Suppose we have a worker that performs a computation on its input before producing output. This operation may take some time due to, say, network IO or just CPU load. Here we simulate an operation that takes some time with threadDelay.

worker :: String -> Double -> ProcessT IO () ()
worker name dt = repeatedly $ do _ <- await
                                 liftIO $ do
                                   putStrLn $ name ++ " working on its input"
                                   threadDelay dt'
                                 yield ()
  where dt' = floor $ dt * 1000000

We will use a little helper to time two variations of our test program.

timed :: MonadIO m => m a -> m (a, Double)
timed m = do t1 <- liftIO getCurrentTime
             r <- m
             t2 <- liftIO getCurrentTime
             return (r, realToFrac $ t2 `diffUTCTime` t1)

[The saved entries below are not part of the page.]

(* ===== verification/FixtureFiles.v ===== *)
(** Fixture files: the reading and writing of block fixtures in
    src/src/test_utils/common/mainnet.rs.

    The file system is a set of directories and a map of files by path; an operation of
    [std::fs] returns its result and the file system. serde_json is the class [Serde]: what it
    writes for a value it reads back. The order in which a directory is listed is not
    specified; it is the parameter [dir_order]. *)

From S2P Require Import Prelude Model World Executor Collections Text MemoryDb Mainnet.
From stdpp Require Import sorting pretty.
From Stdlib Require Import Ascii.

(** ** File system *)

Abbreviation Path := (list string) (only parsing).

Record Fs := mkFs {
  fs_dirs : gset (list string);
  fs_files : gmap (list string) string
}.

Inductive IoError :=
| NotFound (p : Path) | NotADirectory (p : Path) | InvalidData (p : Path) (message : string) | OtherIo (p : Path) (message : string).

Definition is_dir (fs : Fs) (p : Path) : bool := bool_decide (p ∈ fs_dirs fs).
Definition is_file (fs : Fs) (p : Path) : bool := bool_decide (is_Some (fs_files fs !! p)).

(** The path and its ancestors. *)
Definition ancestors (p : Path) : list Path := (λ n, take n p) <$> seq 0 (S (length p)).

(** [fs::create_dir_all]. *)
Definition create_dir_all (p : Path) (fs : Fs) : result IoError unit * Fs :=
  if existsb (is_file fs) (ancestors p) then (Err (NotADirectory p), fs)
  else (Ok tt, mkFs (fs_dirs fs ∪ list_to_set (ancestors p)) (fs_files fs)).

(** [File::create] of a file in a directory: an existing file is truncated. *)
Definition file_create (dir : Path) (name : string) (fs : Fs) : result IoError unit * Fs :=
  if is_dir fs dir && negb (is_dir fs (dir ++ [name])) then
    (Ok tt, mkFs (fs_dirs fs) (<[dir ++ [name] := ""]> (fs_files fs)))
  else (Err (NotFound (dir ++ [name])), fs).

(** [fs::read_dir] *)
Section listing.
Context (dir_order : list Path → list Path).
Definition children (root : Path) (fs : Fs) : list Path :=
  filter (λ p, length p = S (length root) ∧ take (length root) p = root) (elements (fs_dirs fs ∪ dom (fs_files fs))).
Definition read_dir (root : Path) (fs : Fs) : option (list Path) :=
  if is_dir fs root then Some (dir_order (children root fs)) else None.
End listing.

(** ** serde_json *)

Class Serde (T : Type) := {
  to_json : T → result string string;
  from_json : string → result string T;
  json_roundtrip v s : to_json v = Ok s → from_json s = Ok v
}.

(** ** Fixtures *)

Section files.
Context `{!Revm} `{!Alloy} `{!Specs}.
Context `{!Serde BlockFixture} `{!Serde (list TxFixture)} `{!Serde (gmap Address AccountFixture)}.
Context (dir_order : list Path → list Path) (dir_order_ok : ∀ l, dir_order l ≡ₚ l).

Definition DEFAULT_MAINNET_BLOCKS_DIR : Path := ["test_data"; "mainnet_blocks"].
Definition DEFAULT_CONTINUOUS_BLOCKS_DIR : Path := ["test_data"; "con_eth_blocks"].

(** [env] is the environment of the process, each value read as a path. *)
Definition mainnet_blocks_root (env : string → option Path) : Path :=
  match env "GREVM_MAINNET_BLOCKS" with Some p => p | None => DEFAULT_MAINNET_BLOCKS_DIR end.
Definition continuous_blocks_root (env : string → option Path) : Path :=
  match env "GREVM_CONTINUOUS_BLOCKS" with Some p => p | None => DEFAULT_CONTINUOUS_BLOCKS_DIR end.

Definition read_json {T} `{!Serde T} (path : Path) (fs : Fs) : result IoError T :=
  match fs_files fs !! path with
  | None => Err (NotFound path)
  | Some file => match from_json file with Ok v => Ok v | Err e => Err (InvalidData path e) end
  end.

Definition write_json {T} `{!Serde T} (dir : Path) (name : string) (value : T) (fs : Fs) : result IoError unit * Fs :=
  match file_create dir name fs with
  | (Err e, fs) => (Err e, fs)
  | (Ok _, fs) =>
    match to_json value with
    | Ok s => (Ok tt, mkFs (fs_dirs fs) (<[dir ++ [name] := s]> (fs_files fs)))
    | Err e => (Err (OtherIo (dir ++ [name]) e), fs)
    end
  end.

Definition load_mainnet_block (dir : Path) (fs : Fs) : outcome (result IoError MainnetBlock) :=
  match read_json (T:=BlockFixture) (dir ++ ["block.json"]) fs with
  | Err e => Done (Err e)
  | Ok block =>
    match read_json (T:=list TxFixture) (dir ++ ["txs.json"]) fs with
    | Err e => Done (Err e)
    | Ok txs =>
      match read_json (T:=gmap Address AccountFixture) (dir ++ ["pre_state.json"]) fs with
      | Err e => Done (Err e)
      | Ok pre_state =>
        let label := default "" (last dir) in
        let! b := from_fixtures label block txs pre_state in Done (Ok b)
      end
    end
  end.

(** [str::split('_').next()] *)
Fixpoint before_underscore (s : string) : string :=
  match s with
  | EmptyString => ""
  | String c s => if decide (c = "_"%char) then "" else String c (before_underscore s)
  end.

(** The key of the sort. *)
Definition dir_key (p : Path) : Z :=
  default U64_MAX (n ← last p; Z.of_nat <$> parse_usize (before_underscore n)).

(** [slice::sort_by_key]: a stable sort. *)
Fixpoint insert_by_key (p : Path) (l : list Path) : list Path :=
  match l with
  | [] => [p]
  | q :: l => if decide (dir_key p ≤ dir_key q)%Z then p :: q :: l else q :: insert_by_key p l
  end.
Definition sort_by_key (l : list Path) : list Path := foldr insert_by_key [] l.

Fixpoint load_dirs (dirs : list Path) (fs : Fs) : outcome (list MainnetBlock) :=
  match dirs with
  | [] => Done []
  | dir :: dirs =>
    let! r := load_mainnet_block dir fs in
    match r with
    | Ok b => let! bs := load_dirs dirs fs in Done (b :: bs)
    | Err _ => Panic
    end
  end.

Definition load_blocks_from (root : Path) (fs : Fs) : outcome (list MainnetBlock) :=
  match read_dir dir_order root fs with
  | None => Done []
  | Some entries =>
    let dirs := filter (λ p, is_dir fs p && is_file fs (p ++ ["block.json"])) entries in
    load_dirs (sort_by_key dirs) fs
  end.

Definition load_mainnet_blocks (env : string → option Path) : Fs → outcome (list MainnetBlock) :=
  load_blocks_from (mainnet_blocks_root env).
Definition load_continuous_blocks (env : string → option Path) : Fs → outcome (list MainnetBlock) :=
  load_blocks_from (continuous_blocks_root env).

Definition write_block (dir : Path) (block : BlockFixture) (txs : list TxFixture) (pre_state : PreState) (fs : Fs) :
    result IoError unit * Fs :=
  match create_dir_all dir fs with
  | (Err e, fs) => (Err e, fs)
  | (Ok _, fs) =>
    match write_json dir "block.json" block fs with
    | (Err e, fs) => (Err e, fs)
    | (Ok _, fs) =>
      match write_json dir "txs.json" txs fs with
      | (Err e, fs) => (Err e, fs)
      | (Ok _, fs) => write_json dir "pre_state.json" pre_state fs
      end
    end
  end.

(** The directory of a block: its number in decimal. *)
Definition block_dir (root : Path) (number : Z) : Path := root ++ [pretty (Z.to_nat number)].

Definition write_mainnet_block (root : Path) (block : BlockFixture) (txs : list TxFixture) (pre_state : PreState) (fs : Fs) :
    result IoError Path * Fs :=
  let dir := block_dir root (bf_number block) in
  match write_block dir block txs pre_state fs with
  | (Ok _, fs) => (Ok dir, fs)
  | (Err e, fs) => (Err e, fs)
  end.

(** ** Files on disk *)

Abbreviation Fixture := (BlockFixture * list TxFixture * gmap Address AccountFixture)%type (only parsing).

(** The directory holds the three files of a fixture. *)
Definition stored (dir : Path) (x : Fixture) (fs : Fs) : Prop :=
  let '(block, txs, pre_state) := x in ∃ s1 s2 s3,
  to_json block = Ok s1 ∧ to_json txs = Ok s2 ∧ to_json pre_state = Ok s3 ∧
  fs_files fs !! (dir ++ ["block.json"]) = Some s1 ∧ fs_files fs !! (dir ++ ["txs.json"]) = Some s2 ∧
  fs_files fs !! (dir ++ ["pre_state.json"]) = Some s3.

Lemma write_json_Ok {T} `{!Serde T} dir name (value : T) fs fs' :
  write_json dir name value fs = (Ok tt, fs') → ∃ s, to_json value = Ok s ∧
  fs' = mkFs (fs_dirs fs) (<[dir ++ [name] := s]> (fs_files fs)).
Proof.
  unfold write_json, file_create. destruct (is_dir fs dir && _); [|done].
  destruct (to_json value) as [s|]; [|done]. intros [= <-]. exists s. simpl. by rewrite insert_insert_eq.
Qed.

Lemma write_block_Ok dir block txs pre_state fs fs' :
  write_block dir block txs pre_state fs = (Ok tt, fs') →
  stored dir (block, txs, pre_state) fs' ∧ fs_dirs fs' = fs_dirs fs ∪ list_to_set (ancestors dir) ∧
  (∀ p, (∀ name, p ≠ dir ++ [name]) → fs_files fs' !! p = fs_files fs !! p) ∧
  (∀ p, is_Some (fs_files fs' !! p) → is_Some (fs_files fs !! p) ∨ ∃ name, p = dir ++ [name]).
Proof.
  unfold write_block, create_dir_all. destruct (existsb _ _); [done|].
  destruct (write_json dir "block.json" block _) as [[[]|] fs1] eqn:W1; [|done].
  destruct (write_json dir "txs.json" txs _) as [[[]|] fs2] eqn:W2; [|done]. intros W3.
  apply write_json_Ok in W1 as (s1 & Hs1 & ->), W2 as (s2 & Hs2 & ->), W3 as (s3 & Hs3 & ->). cbn [fs_dirs fs_files].
  assert (Hne : ∀ n m, n ≠ m → dir ++ [n] ≠ dir ++ [m]) by (intros n m Hnm Heq; by simplify_list_eq).
  split_and!; [|done|intros p Hp; by rewrite !lookup_insert_ne by done|].
  - exists s1, s2, s3. split_and!; try done; cbn [fs_files]; by rewrite ?lookup_insert_ne, lookup_insert_eq by (by apply Hne).
  - intros p. rewrite !lookup_insert_is_Some'. naive_solver.
Qed.

Lemma stored_load dir x fs :
  stored dir x fs →
  load_mainnet_block dir fs = (let! b := from_fixtures (default "" (last dir)) x.1.1 x.1.2 x.2 in Done (Ok b)).
Proof.
  destruct x as [[block txs] pre_state]. intros (s1 & s2 & s3 & W1 & W2 & W3 & F1 & F2 & F3).
  unfold load_mainnet_block, read_json. by rewrite F1, F2, F3, (json_roundtrip _ _ W1), (json_roundtrip _ _ W2), (json_roundtrip _ _ W3).
Qed.

(** ** Names and keys *)

Lemma parse_digits_no_underscore acc s n : parse_digits acc s = Some n → before_underscore s = s.
Proof.
  revert acc. induction s as [|c s IH]; intros acc; simpl; [done|]. destruct (decide (c = "_"%char)) as [->|]; [done|].
  destruct (digit_value c); [|done]. case_decide; [|done]. by intros ->%IH.
Qed.

Lemma before_underscore_number s n : parse_usize s = Some n → before_underscore s = s.
Proof.
  unfold parse_usize. destruct s as [|c s]; [done|]. case_decide as Hc.
  - subst c. destruct s as [|c s]; [done|]. intros (d & Hd & _)%fmap_Some.
    apply parse_digits_no_underscore in Hd. simpl in *. by rewrite Hd.
  - intros (d & Hd & _)%fmap_Some. by eapply parse_digits_no_underscore.
Qed.

Lemma dir_key_block root n : in_range U64_MAX n → dir_key (block_dir root n) = n.
Proof.
  intros [W0 W1]. unfold dir_key, block_dir. rewrite last_snoc. simpl.
  assert (Hp : parse_usize (pretty (Z.to_nat n)) = Some (Z.to_nat n)) by (apply parse_usize_pretty; lia).
  rewrite (before_underscore_number _ _ Hp), Hp. simpl. lia.
Qed.

Lemma block_dir_inj root n m : in_range U64_MAX n → in_range U64_MAX m → block_dir root n = block_dir root m → n = m.
Proof. intros Hn Hm Heq. by rewrite <-(dir_key_block root n), Heq, dir_key_block. Qed.

Lemma insert_by_key_perm p l : insert_by_key p l ≡ₚ p :: l.
Proof. induction l as [|q l IH]; simpl; [done|]. case_decide; [done|]. rewrite IH. apply Permutation_swap. Qed.
Lemma sort_by_key_perm l : sort_by_key l ≡ₚ l.
Proof. induction l as [|p l IH]; simpl; [done|]. by rewrite insert_by_key_perm, IH. Qed.

Abbreviation key_le := (λ p q, (dir_key p ≤ dir_key q)%Z).

Lemma insert_by_key_sorted p l : StronglySorted key_le l → StronglySorted key_le (insert_by_key p l).
Proof.
  induction 1 as [|q l Hs IH Hq]; simpl; [repeat constructor|]. case_decide as Hpq.
  - constructor; [by constructor|]. constructor; [done|]. eapply Forall_impl; [exact Hq|]. simpl. lia.
  - constructor; [done|]. rewrite insert_by_key_perm. constructor; [lia|done].
Qed.
Lemma sort_by_key_sorted l : StronglySorted key_le (sort_by_key l).
Proof. induction l as [|p l IH]; simpl; [constructor|]. by apply insert_by_key_sorted. Qed.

Now we will run a three-stage pipeline where each stage takes one second to process its input before yielding some output. A sequential execution strategy will thus take three seconds to pass an input through this pipeline. At the top-level, we will request three outputs, each of which will take three seconds to produce, resulting in a total execution time of approximately nine seconds.

main :: IO ()
main = do (r,dt) <- timed . runT . supply (repeat ()) $
            worker "A" 1 ~> worker "B" 1 ~> worker "C" 1 ~> taking 3
          putStrLn $ "Sequentially produced "++show r
          putStrLn $ "Sequential processing took "++show dt++"s"

If we instead run the same arrangement as a pipelined computation, we allow the independent stages to run concurrently, much like the stages in a pipelined CPU.

          (r',dt') <- timed . runT . supply (repeat ()) $
            worker "A" 1 >~> worker "B" 1 >~> worker "C" 1 >~> taking 3
          putStrLn $ "Pipeline produced "++show r'
          putStrLn $ "Pipeline processing took "++show dt'++"s"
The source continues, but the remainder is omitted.